McCracken, who died of a brain tumor at age 76, is known best for his glossy, resin-covered “planks,” geometric sculptures that imbue the products of the humble lumberyard with the hard surface sheen of California car culture.
His otherworldly passions are hardly a guarantee of the authorship of the sculpture, and it is possible the piece was created by a non-sculptor. You can narrow the pool of candidates to, at the very least, the millions of viewers enamored of “2001: A Space Odyssey,” Stanley Kubrick’s 1968 classic. The film, of course, features its own heroic monolith, a gleaming black structure that spawns evolutionary leaps. When apes encounter it and see their first straight lines and right angles, they begin using tools and undergo a transformation into intelligent beings.

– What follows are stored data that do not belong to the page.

(* ===== verification/RustStr.v ===== *)
(** * Rust strings

    A [str] is its UTF-8 bytes, held in a Rocq [string]. The operations below
    are the standard-library ones the modelled code calls. Whitespace is the
    Unicode White_Space property, recognised on its UTF-8 encodings (one, two
    or three bytes long), so [trim] agrees with Rust on every valid string. *)
From S2P Require Import Prelude.
From Stdlib Require Import Ascii.

Definition byte_of (a : ascii) : Z := Z.of_N (Ascii.N_of_ascii a).

(** U+0009..U+000D and U+0020. *)
Definition ws1 (a : ascii) : bool :=
  let x := byte_of a in ((9 <=? x) && (x <=? 13)) || (x =? 32).
(** U+0085 and U+00A0. *)
Definition ws2 (a b : ascii) : bool :=
  (byte_of a =? 194) && ((byte_of b =? 133) || (byte_of b =? 160)).
(** U+1680, U+2000..U+200A, U+2028, U+2029, U+202F, U+205F, U+3000. *)
Definition ws3 (a b c : ascii) : bool :=
  let x := byte_of a in let y := byte_of b in let z := byte_of c in
  ((x =? 225) && (y =? 154) && (z =? 128)) ||
  ((x =? 226) && (y =? 128) &&
     (((128 <=? z) && (z <=? 138)) || (z =? 168) || (z =? 169) || (z =? 175))) ||
  ((x =? 226) && (y =? 129) && (z =? 159)) ||
  ((x =? 227) && (y =? 128) && (z =? 128)).

Section Strip.
Context (w1 : ascii → bool) (w2 : ascii → ascii → bool)
  (w3 : ascii → ascii → ascii → bool).
(** Removes the whitespace characters at the front. *)
Fixpoint strip (s : list ascii) : list ascii :=
  match s with
  | [] => []
  | a :: s1 =>
      if w1 a then strip s1 else
      match s1 with
      | [] => s
      | b :: s2 =>
          if w2 a b then strip s2 else
          match s2 with
          | [] => s
          | c :: s3 => if w3 a b c then strip s3 else s
          end
      end
  end.
(** Whether the string starts with a whitespace character. *)
Definition starts_ws (s : list ascii) : bool :=
  match s with
  | [] => false
  | a :: s1 =>
      w1 a || match s1 with
              | [] => false
              | b :: s2 => w2 a b || match s2 with [] => false | c :: _ => w3 a b c end
              end
  end.

Lemma strip_fix s : starts_ws s = false → strip s = s.
Proof.
  destruct s as [|a [|b [|c s]]]; simpl; [done|..];
    destruct (w1 a); simpl; try done; destruct (w2 a b); simpl; try done;
    destruct (w3 a b c); done.
Qed.
Lemma strip_clean s : starts_ws (strip s) = false.
Proof.
  enough (∀ n s, (length s ≤ n)%nat → starts_ws (strip s) = false) by eauto.
  clear s. intros n. induction n as [|n IH]; intros s Hs.
  { destruct s; simpl in *; [done|lia]. }
  destruct s as [|a s1]; [done|]. simpl in Hs.
  cbn [strip]. destruct (w1 a) eqn:E1; [apply IH; lia|].
  destruct s1 as [|b s2]; [by simpl; rewrite E1|]. simpl in Hs.
  destruct (w2 a b) eqn:E2; [apply IH; lia|].
  destruct s2 as [|c s3]; [by simpl; rewrite E1, E2|]. simpl in Hs.
  destruct (w3 a b c) eqn:E3; [apply IH; lia|]. by simpl; rewrite E1, E2, E3.
Qed.
Lemma strip_suffix s : ∃ p, s = p ++ strip s.
Proof.
  enough (∀ n s, (length s ≤ n)%nat → ∃ p, s = p ++ strip s) by eauto.
  clear s. intros n. induction n as [|n IH]; intros s Hs.
  { destruct s; simpl in *; [by exists []|lia]. }
  destruct s as [|a s1]; [by exists []|]. simpl in Hs. cbn [strip].
  destruct (w1 a).
  { destruct (IH s1) as [p Hp]; [lia|]. exists (a :: p). simpl. congruence. }
  destruct s1 as [|b s2]; [by exists []|]. simpl in Hs. destruct (w2 a b).
  { destruct (IH s2) as [p Hp]; [lia|]. exists (a :: b :: p). simpl. congruence. }
  destruct s2 as [|c s3]; [by exists []|]. simpl in Hs. destruct (w3 a b c).
  { destruct (IH s3) as [p Hp]; [lia|]. exists (a :: b :: c :: p). simpl. congruence. }
  by exists [].
Qed.
Lemma starts_ws_prefix s p : starts_ws (p ++ s) = false → starts_ws p = false.
Proof.
  destruct p as [|a [|b [|c p]]]; simpl; try done.
  all: rewrite ?orb_false_iff; naive_solver.
Qed.
End Strip.

Definition trim_start_bytes : list ascii → list ascii := strip ws1 ws2 ws3.
Definition trim_end_bytes (s : list ascii) : list ascii :=
  reverse (strip ws1 (λ b a, ws2 a b) (λ c b a, ws3 a b c) (reverse s)).

Abbreviation bytes := String.list_ascii_of_string.
Abbreviation of_bytes := String.string_of_list_ascii.

(** [str::trim]. *)
Definition trim (s : string) : string :=
  of_bytes (trim_end_bytes (trim_start_bytes (bytes s))).
(** [s.trim().is_empty()]. *)
Definition is_blank (s : string) : bool := bool_decide (trim s = "").
(** [s.is_empty()]. *)
Definition is_empty (s : string) : bool := bool_decide (s = "").
(** [str::len], in bytes. *)
Definition str_len (s : string) : Z := Z.of_nat (String.length s).
(** [s.chars().count()]: every byte that does not continue a character. *)
Definition chars_count (s : string) : Z :=
  Z.of_nat (count_if (λ a, negb (Z.land (byte_of a) 192 =? 128)) (bytes s)).

Definition ascii_lower (a : ascii) : ascii :=
  let x := byte_of a in
  if (65 <=? x) && (x <=? 90) then Ascii.ascii_of_N (Z.to_N (x + 32)) else a.
(** [str::to_ascii_lowercase]. *)
Definition to_ascii_lowercase (s : string) : string := of_bytes (ascii_lower <$> bytes s).

(** [s.split(p).next()] for a single-byte separator set. *)
Fixpoint split_first (p : ascii → bool) (s : string) : string :=
  match s with
  | EmptyString => EmptyString
  | String a s => if p a then EmptyString else String a (split_first p s)
  end.
(** [s.split("::")]. *)
Fixpoint split_colons_go (acc : string) (s : string) : list string :=
  match s with
  | EmptyString => [String.rev acc]
  | String ":" (String ":" s) => String.rev acc :: split_colons_go "" s
  | String a s => split_colons_go (String a acc) s
  end.
Definition split_colons (s : string) : list string := split_colons_go "" s.

(** [slice.join(sep)]. *)
Fixpoint join (sep : string) (l : list string) : string :=
  match l with
  | [] => ""
  | [s] => s
  | s :: l => s +:+ sep +:+ join sep l
  end.

(** Decimal rendering of an unsigned integer, as [format!("{}")] prints it. *)
Definition show_uint (x : Z) : string := pretty (Z.to_N x).

Lemma of_bytes_bytes s : of_bytes (bytes s) = s.
Proof. apply String.string_of_list_ascii_of_string. Qed.
Lemma bytes_of_bytes l : bytes (of_bytes l) = l.
Proof. apply String.list_ascii_of_string_of_list_ascii. Qed.

Lemma trim_end_clean l : starts_ws ws1 ws2 ws3 l = false →
  starts_ws ws1 ws2 ws3 (trim_end_bytes l) = false.
Proof.
  intros Hl. unfold trim_end_bytes.
  destruct (strip_suffix ws1 (λ b a, ws2 a b) (λ c b a, ws3 a b c) (reverse l)) as [p Hp].
  apply (starts_ws_prefix _ _ _ (reverse p)).
  rewrite <-reverse_app, <-Hp, reverse_involutive. done.
Qed.

(** Trimming is idempotent: a trimmed identifier stays as it is. *)
Lemma trim_trim s : trim (trim s) = trim s.
Proof.
  unfold trim. rewrite bytes_of_bytes. unfold trim_start_bytes at 1.
  rewrite (strip_fix _ _ _ (trim_end_bytes _)).
  2:{ apply trim_end_clean, strip_clean. }
  f_equal. unfold trim_end_bytes at 1. f_equal.
  rewrite strip_fix; unfold trim_end_bytes; rewrite reverse_involutive; [done|].
  apply strip_clean.
Qed.

Lemma is_blank_trim s : is_blank (trim s) = is_blank s.
Proof. unfold is_blank. by rewrite trim_trim. Qed.
Lemma is_blank_false_ne s : is_blank s = false → s ≠ "".
Proof. unfold is_blank. intros H ->. by vm_compute in H. Qed.

(** ** Parsing unsigned integers

    [str::parse::<u64>] and [::<u32>]: an optional plus sign, then decimal digits. *)
Definition digit (a : ascii) : option Z :=
  let x := byte_of a in if (48 <=? x) && (x <=? 57) then Some (x - 48) else None.
Fixpoint parse_digits (max acc : Z) (s : list ascii) : outcome Z :=
  match s with
  | [] => Ok acc
  | a :: s =>
      match digit a with
      | None => Err (Fail "invalid digit found in string")
      | Some d => if max <? 10 * acc + d
                  then Err (Fail "number too large to fit in target type")
                  else parse_digits max (10 * acc + d) s
      end
  end.
Definition parse_uint (max : Z) (s : string) : outcome Z :=
  match bytes s with
  | [] => Err (Fail "cannot parse integer from empty string")
  | a :: rest =>
      if byte_of a =? 43 then
        match rest with
        | [] => Err (Fail "invalid digit found in string")
        | _ => parse_digits max 0 rest
        end
      else parse_digits max 0 (a :: rest)
  end.
Definition parse_u64 : string → outcome Z := parse_uint u64_max.
Definition parse_u32 : string → outcome Z := parse_uint u32_max.
(** [Result::map_err] with a message that prefixes the error. *)
Definition map_err {A} (o : outcome A) (context : string) : outcome A :=
  match o with Err (Fail e) => Err (Fail (context +:+ e)) | o => o end.
Lemma parse_digits_range max s : ∀ acc n,
  0 ≤ acc ≤ max → parse_digits max acc s = Ok n → 0 ≤ n ≤ max.
Proof.
  induction s as [|a s IH]; intros acc n Hacc; simpl; [by intros [= <-]|].
  unfold digit. destruct (_ && _) eqn:Ed; [|done]. bool_hyps.
  destruct (_ <? _) eqn:El; [done|]. bool_hyps. apply IH. lia.
Qed.
(** A parsed integer is in range: parsing never wraps. *)
Lemma parse_uint_range max s n : 0 ≤ max → parse_uint max s = Ok n → 0 ≤ n ≤ max.
Proof.
  intros Hm. unfold parse_uint. destruct (bytes s) as [|a rest]; [done|].
  destruct (_ =? 43); [destruct rest; [done|]|]; apply parse_digits_range; lia.
Qed.
(** [value.map(trim).filter(not empty).ok_or_else(message)]. *)
Definition required_entry (message : string) (value : option string) : outcome string :=
  match value with
  | Some entry => if is_blank entry then Err (Fail message) else Ok (trim entry)
  | None => Err (Fail message)
  end.
Lemma required_entry_Ok message value s :
  required_entry message value = Ok s →
  ∃ entry, value = Some entry ∧ s = trim entry ∧ is_blank s = false.
Proof.
  unfold required_entry. destruct value as [entry|]; [|done].
  destruct (is_blank entry) eqn:Hb; [done|]. intros [= <-].
  exists entry. by rewrite is_blank_trim.
Qed.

Ed Ruscha, who is known for his text-inscribed paintings and is probably the dean of the California art scene, befriended McCracken during the years when he was living in Los Angeles. “I don’t think that’s a John McCracken,” he said of the sculpture. “It’s unlike him to be a trickster of someone. A monolith in the desert? It’s so universal that it could be anybody. It’s very sci-fi to come across something like that. I like the idea of someone’s having fun.”
The artist James Hayward, a close friend of McCracken and former assistant of his, agrees. “It’s a giant hoax, as far as I am concerned,” Mr. Hayward said. “The object in the photos I have seen is crudely made. I looked at the corners as much as I could; they are made by a machine called a brake, which bends metal. When you bend metal with a machine, the corners are not sharp and crisp. They’re rounded.”
Compared to a classical Minimalist like Donald Judd, McCracken was an anomaly, in part because he resisted machines and industrial fabrication. He preferred to make his sculptures by hand, in a spirit of patient, painstaking craftsmanship. Truth be told, the piece in Utah differs from the planks he pioneered in 1966 and continued to think about until the end of his life.